**Given records**
--------

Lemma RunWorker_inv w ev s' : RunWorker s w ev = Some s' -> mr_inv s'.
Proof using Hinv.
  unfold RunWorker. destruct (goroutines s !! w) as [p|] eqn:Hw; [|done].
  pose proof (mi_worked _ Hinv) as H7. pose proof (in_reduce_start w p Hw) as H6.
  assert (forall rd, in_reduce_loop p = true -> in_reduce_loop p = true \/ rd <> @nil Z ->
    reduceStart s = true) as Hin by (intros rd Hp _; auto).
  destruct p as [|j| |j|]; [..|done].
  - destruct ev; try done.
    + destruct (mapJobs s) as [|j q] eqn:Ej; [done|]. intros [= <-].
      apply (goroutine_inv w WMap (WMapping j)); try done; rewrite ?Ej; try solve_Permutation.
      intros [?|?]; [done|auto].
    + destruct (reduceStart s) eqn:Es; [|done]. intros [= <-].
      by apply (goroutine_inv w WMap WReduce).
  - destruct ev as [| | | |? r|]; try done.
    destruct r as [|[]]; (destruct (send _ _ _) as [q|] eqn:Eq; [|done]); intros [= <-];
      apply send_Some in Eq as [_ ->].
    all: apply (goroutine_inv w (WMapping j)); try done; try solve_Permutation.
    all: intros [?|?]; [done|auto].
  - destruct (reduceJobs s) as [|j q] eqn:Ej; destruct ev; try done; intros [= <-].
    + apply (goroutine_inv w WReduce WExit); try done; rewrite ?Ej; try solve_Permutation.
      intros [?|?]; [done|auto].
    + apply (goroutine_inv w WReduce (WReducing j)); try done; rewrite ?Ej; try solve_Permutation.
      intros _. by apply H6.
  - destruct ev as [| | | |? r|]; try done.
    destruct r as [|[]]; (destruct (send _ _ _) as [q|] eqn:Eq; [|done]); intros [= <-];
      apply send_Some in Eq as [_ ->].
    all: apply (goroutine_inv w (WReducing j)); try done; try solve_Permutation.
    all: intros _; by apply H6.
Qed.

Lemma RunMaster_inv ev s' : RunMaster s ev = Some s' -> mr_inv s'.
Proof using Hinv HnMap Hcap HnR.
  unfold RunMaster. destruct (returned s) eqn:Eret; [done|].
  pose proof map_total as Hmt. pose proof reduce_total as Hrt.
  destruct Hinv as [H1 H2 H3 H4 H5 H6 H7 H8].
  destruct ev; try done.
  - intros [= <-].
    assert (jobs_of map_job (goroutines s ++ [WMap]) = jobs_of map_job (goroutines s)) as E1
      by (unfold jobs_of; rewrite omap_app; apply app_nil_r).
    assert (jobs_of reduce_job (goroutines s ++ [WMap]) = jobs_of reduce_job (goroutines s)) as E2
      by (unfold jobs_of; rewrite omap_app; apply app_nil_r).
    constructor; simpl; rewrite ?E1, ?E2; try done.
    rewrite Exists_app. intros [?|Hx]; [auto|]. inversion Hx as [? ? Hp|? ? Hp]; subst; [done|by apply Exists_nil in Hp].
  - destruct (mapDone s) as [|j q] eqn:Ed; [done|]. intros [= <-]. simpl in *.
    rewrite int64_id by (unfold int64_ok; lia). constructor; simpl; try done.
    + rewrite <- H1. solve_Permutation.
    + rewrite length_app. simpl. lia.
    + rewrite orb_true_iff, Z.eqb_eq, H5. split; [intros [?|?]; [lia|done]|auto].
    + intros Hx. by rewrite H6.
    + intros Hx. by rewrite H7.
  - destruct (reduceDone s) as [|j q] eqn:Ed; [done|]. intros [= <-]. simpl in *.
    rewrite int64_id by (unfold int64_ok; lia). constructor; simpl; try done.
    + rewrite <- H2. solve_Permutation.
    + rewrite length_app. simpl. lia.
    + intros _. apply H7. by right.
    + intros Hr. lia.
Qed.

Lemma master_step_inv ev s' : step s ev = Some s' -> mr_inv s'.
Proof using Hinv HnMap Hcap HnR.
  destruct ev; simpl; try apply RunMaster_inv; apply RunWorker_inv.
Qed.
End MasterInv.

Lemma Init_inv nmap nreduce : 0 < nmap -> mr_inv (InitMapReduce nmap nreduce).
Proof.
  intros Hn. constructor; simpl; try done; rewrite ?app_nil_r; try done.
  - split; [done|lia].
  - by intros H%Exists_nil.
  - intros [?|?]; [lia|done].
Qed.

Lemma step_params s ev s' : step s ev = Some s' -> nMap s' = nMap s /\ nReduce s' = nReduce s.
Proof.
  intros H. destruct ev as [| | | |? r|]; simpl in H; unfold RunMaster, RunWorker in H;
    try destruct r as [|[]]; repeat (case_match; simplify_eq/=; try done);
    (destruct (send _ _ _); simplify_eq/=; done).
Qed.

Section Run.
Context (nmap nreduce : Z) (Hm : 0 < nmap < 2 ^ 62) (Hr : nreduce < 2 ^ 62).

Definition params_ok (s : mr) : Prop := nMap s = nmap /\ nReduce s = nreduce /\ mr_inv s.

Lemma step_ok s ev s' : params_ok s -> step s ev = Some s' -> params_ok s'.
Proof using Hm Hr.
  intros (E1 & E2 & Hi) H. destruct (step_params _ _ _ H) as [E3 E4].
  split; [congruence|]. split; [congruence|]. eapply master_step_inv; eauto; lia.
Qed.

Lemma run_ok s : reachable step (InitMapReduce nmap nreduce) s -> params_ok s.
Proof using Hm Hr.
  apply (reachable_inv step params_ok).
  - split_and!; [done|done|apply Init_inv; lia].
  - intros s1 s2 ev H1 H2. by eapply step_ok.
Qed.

--------

**Required action**
Copy the records above exactly, beginning at the line that contains "pose proof map_total" and stopping after the line that contains "- destruct (reduceDone".

**Exercise response**
  pose proof map_total as Hmt. pose proof reduce_total as Hrt.
  destruct Hinv as [H1 H2 H3 H4 H5 H6 H7 H8].
  destruct ev; try done.
  - intros [= <-].
    assert (jobs_of map_job (goroutines s ++ [WMap]) = jobs_of map_job (goroutines s)) as E1
      by (unfold jobs_of; rewrite omap_app; apply app_nil_r).
    assert (jobs_of reduce_job (goroutines s ++ [WMap]) = jobs_of reduce_job (goroutines s)) as E2
      by (unfold jobs_of; rewrite omap_app; apply app_nil_r).
    constructor; simpl; rewrite ?E1, ?E2; try done.
    rewrite Exists_app. intros [?|Hx]; [auto|]. inversion Hx as [? ? Hp|? ? Hp]; subst; [done|by apply Exists_nil in Hp].
  - destruct (mapDone s) as [|j q] eqn:Ed; [done|]. intros [= <-]. simpl in *.
    rewrite int64_id by (unfold int64_ok; lia). constructor; simpl; try done.
    + rewrite <- H1. solve_Permutation.
    + rewrite length_app. simpl. lia.
    + rewrite orb_true_iff, Z.eqb_eq, H5. split; [intros [?|?]; [lia|done]|auto].
    + intros Hx. by rewrite H6.
    + intros Hx. by rewrite H7.
  - destruct (reduceDone s) as [|j q] eqn:Ed; [done|]. intros [= <-]. simpl in *.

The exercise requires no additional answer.